# Haverholme Priory



## Infraredd (Mar 15, 2014)

History
Gilbert of Sempringham founded the only English order of the Cistercian monks, who were given Haverholme Priory, by Alexander, Bishop of Lincoln. The Cistercians later sold the monastery to Gilbert. The present ruin is the remains of a Gothic building built around 1835 by H.E. Kendall, itself a rebuild of an earlier house dating from 1780, and now a Grade II listed building and designated Ancient Monument.
It was used as a family home by the Finch-Hatton family for almost a century but it was sold in 1926 to an American woman, who had it dismantled, stone by stone, to be rebuilt in America. The cargo was on the dock in Liverpool when the buyer became the only victim in a train crash. Eventually, the stones, never shipped to America, were used to build new docks. Today one tower and a portion of the ornamental balustrade are all that remains.
Originally I wanted to shoot this by Moonlight but as per I picked the wrong night. I picked the night with thick fog and maybe 30 - 40 yds visibility so I arrived just as the dawn broke. The ruins are a lot closer to the inhabited estate than they look on Google Earth so after the Crows had woken everyone up I was glad of the cover. The Estate uses this area to graze horses and they let them out really early at 6.30 ish.
Dunno who was more freaked, me or the white horse in the blue coat when we eyeballed each other. I didn't have any carrots to buy it's silence so I scuttled off.
Pictures




haverholme priory 01 by Infraredd, on Flickr




haverholme priory 02 by Infraredd, on Flickr




haverholme priory 04 by Infraredd, on Flickr




haverholme priory col 5 by Infraredd, on Flickr




haverholme priory col 6 by Infraredd, on Flickr




haverholme priory col 3 by Infraredd, on Flickr

See if you can find the Barn Owl watching me.
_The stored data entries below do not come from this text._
(** The empty optional field leaves the other fields where they are. *)
Lemma toWireClaims_inj c1 b1 k1 d1 c2 b2 k2 d2 :
  toWireClaims c1 b1 k1 d1 = toWireClaims c2 b2 k2 d2 →
  k1 = k2 ∧ d1 = d2 ∧ dc_WorkspaceID c1 = dc_WorkspaceID c2 ∧
  dc_FounderID c1 = dc_FounderID c2 ∧ dc_Audience c1 = dc_Audience c2 ∧
  dc_Purpose c1 = dc_Purpose c2 ∧ dc_SubjectID c1 = dc_SubjectID c2 ∧
  dc_DecisionDigest c1 = dc_DecisionDigest c2 ∧
  dc_InvocationDigest c1 = dc_InvocationDigest c2 ∧
  dc_AuthenticationMethod c1 = dc_AuthenticationMethod c2 ∧
  dc_AuthenticationProofDigest c1 = dc_AuthenticationProofDigest c2 ∧
  UnixSec (dc_IssuedAt c1) = UnixSec (dc_IssuedAt c2) ∧
  UnixSec (dc_ExpiresAt c1) = UnixSec (dc_ExpiresAt c2) ∧ dc_Nonce c1 = dc_Nonce c2.
Proof.
  unfold toWireClaims. intros E. injection E as E.
  destruct (decide (dc_InvocationDigest c1 = "")) as [I1|I1],
    (decide (dc_InvocationDigest c2 = "")) as [I2|I2]; cbn in E; simplify_eq;
    match goal with H : RawURLEncode _ = RawURLEncode _ |- _ => apply RawURLEncode_inj in H end;
    split_and!; congruence.
Qed.

(** The strings of a claims document are ASCII. *)
Definition claims_ascii (c : DecisionClaims) (b : purposeBinding) (keyID identityDigest : string)
    : Prop := json_ascii (toWireClaims c b keyID identityDigest) = true.

Lemma signedMessage_inj m1 m2 : signedMessage m1 = signedMessage m2 → m1 = m2.
Proof. unfold signedMessage. intros E. apply app_inj in E. by injection E. Qed.

(** C32: an attestation is signed only over claims that obey the rules of
    their purpose (audience, subject, authentication method, digests, a
    non-zero nonce and a lifetime of at most 15 minutes), it carries exactly
    the claims it was asked to sign with the signer's identity, the signature
    is the signer's over the domain-separated canonical claims, and signing
    neither touches the database nor calls AuthScope. *)
Theorem Attest_sound `{Env} claims w att w' :
  Attest claims w = (Ok att, w') →
  ∃ b, claims_valid claims (clock (w_ticks w)) b ∧
    att = MkSignedDecisionAttestation AlgorithmTag signer_KeyID signer_IdentityDigest claims
            (sa_Signature att) ∧
    signer_Sign (signedMessage (canonicalJSON
       (toWireClaims claims b signer_KeyID signer_IdentityDigest))) = Ok (sa_Signature att) ∧
    String.length (sa_Signature att) = 64%nat ∧
    w_db w' = w_db w ∧ w_calls w' = w_calls w.
Proof.
  intros A. unfold Attest in A. apply bind_Ok in A as (t & w1 & Ht & A).
  unfold now in Ht. injection Ht as <- <-.
  apply bind_Ok in A as (b & w2 & Hb & A). unfold lift in Hb. injection Hb as Hb <-.
  apply validateClaims_Ok in Hb. run_inv. exists b. by split_and!.
Qed.

(** A signature covers every claim: two claim sets, with their signer
    identities, whose signed messages are the same byte string agree on every
    claim (the times to the second, as the wire format carries them). *)
Theorem signed_message_binds_claims c1 b1 k1 d1 c2 b2 k2 d2 :
  claims_ascii c1 b1 k1 d1 → claims_ascii c2 b2 k2 d2 →
  signedMessage (canonicalJSON (toWireClaims c1 b1 k1 d1)) =
  signedMessage (canonicalJSON (toWireClaims c2 b2 k2 d2)) →
  k1 = k2 ∧ d1 = d2 ∧ dc_WorkspaceID c1 = dc_WorkspaceID c2 ∧
  dc_FounderID c1 = dc_FounderID c2 ∧ dc_Audience c1 = dc_Audience c2 ∧
  dc_Purpose c1 = dc_Purpose c2 ∧ dc_SubjectID c1 = dc_SubjectID c2 ∧
  dc_DecisionDigest c1 = dc_DecisionDigest c2 ∧
  dc_InvocationDigest c1 = dc_InvocationDigest c2 ∧
  dc_AuthenticationMethod c1 = dc_AuthenticationMethod c2 ∧
  dc_AuthenticationProofDigest c1 = dc_AuthenticationProofDigest c2 ∧
  UnixSec (dc_IssuedAt c1) = UnixSec (dc_IssuedAt c2) ∧
  UnixSec (dc_ExpiresAt c1) = UnixSec (dc_ExpiresAt c2) ∧ dc_Nonce c1 = dc_Nonce c2.
Proof.
  intros H1 H2 E. apply signedMessage_inj, render_inj in E; [|done..].
  by apply toWireClaims_inj in E.
Qed.

(** ** On the bench *)

Definition bench_claims : DecisionClaims :=
  MkDecisionClaims "ws" "founder" AudienceMissionRevoke PurposeMissionRevoke "mission-1" bench_digest
    "" AuthMethodWebAuthnUV bench_digest (of_bytes (replicate 32 5)) bench_time
    (bench_time + 5 * Minute).
Definition bench_world : World := start bench_DB.
Definition bench_attestation : SignedDecisionAttestation :=
  MkSignedDecisionAttestation AlgorithmTag "key-1" bench_digest bench_claims
    (of_bytes (replicate 64 9)).

Lemma Attest_sound_witness : ∃ att w',
  @Attest bench_env bench_claims bench_world = (Ok att, w') ∧ w_db w' = w_db bench_world.
Proof.
  exists bench_attestation, (bench_world <| w_ticks := 1%nat |>).
  assert (@Attest bench_env bench_claims bench_world =
    (Ok bench_attestation, bench_world <| w_ticks := 1%nat |>)) as E by (vm_compute; reflexivity).
  split; [exact E|]. apply (Attest_sound (H := bench_env)) in E as (b & _ & _ & _ & _ & Hdb & _).
  exact Hdb.
Defined.

Lemma signed_message_binds_claims_witness :
  let b := Mk_purposeBinding AudienceMissionRevoke "mission" AuthMethodWebAuthnUV
             invocationOptional in
  claims_ascii bench_claims b "key-1" bench_digest ∧
  dc_WorkspaceID bench_claims = dc_WorkspaceID bench_claims.
Proof.
  intros b.
  assert (claims_ascii bench_claims b "key-1" bench_digest) as A by (vm_compute; reflexivity).
  split; [exact A|].
  apply (signed_message_binds_claims bench_claims b "key-1" bench_digest
           bench_claims b "key-1" bench_digest A A eq_refl).
Defined.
haverholme priory 05 by Infraredd, on Flickr




haverholme priory 07 by Infraredd, on Flickr




haverholme priory 08 by Infraredd, on Flickr




haverholme priory 09 by Infraredd, on Flickr




haverholme priory 11 by Infraredd, on Flickr




haverholme priory 13 by Infraredd, on Flickr




haverholme priory 14 by Infraredd, on Flickr

This is how it used to look - not my picture it's credited to Boudica




Haverholme Priory in its heyday (see info for how it looks now) by Boudica_, on Flickr

Thanks for looking
Full set
http://www.flickr.com/photos/infraredd/sets/72157642362489084/


----------



## DirtyJigsaw (Mar 15, 2014)

Really enjoyed those pics, esp. the externals in the fog! Nicely done


----------



## krela (Mar 15, 2014)

Very nice as always infraredd.


----------



## Stealthstar79 (Mar 15, 2014)

Another great set!
I couldn't find the barn owl though


----------



## flyboys90 (Mar 15, 2014)

Very interesting history & ace photos you,ve captured the atmosphere just right,shame about the carrots!!


----------



## LittleOz (Mar 15, 2014)

Looks good in the fog, that


----------



## ashutchy (Mar 15, 2014)

Such a great and grand looking place. Loved the pics.


----------



## Partypebbles (Mar 15, 2014)

The weather only adds to how good these photos are.


----------



## ashutchy (Mar 16, 2014)

Struggling to spot the owl unless that's it perched on the sill of the opening, just left of centre?


----------



## Infraredd (Mar 16, 2014)

ashutchy said:


> Struggling to spot the owl unless that's it perched on the sill of the opening, just left of centre?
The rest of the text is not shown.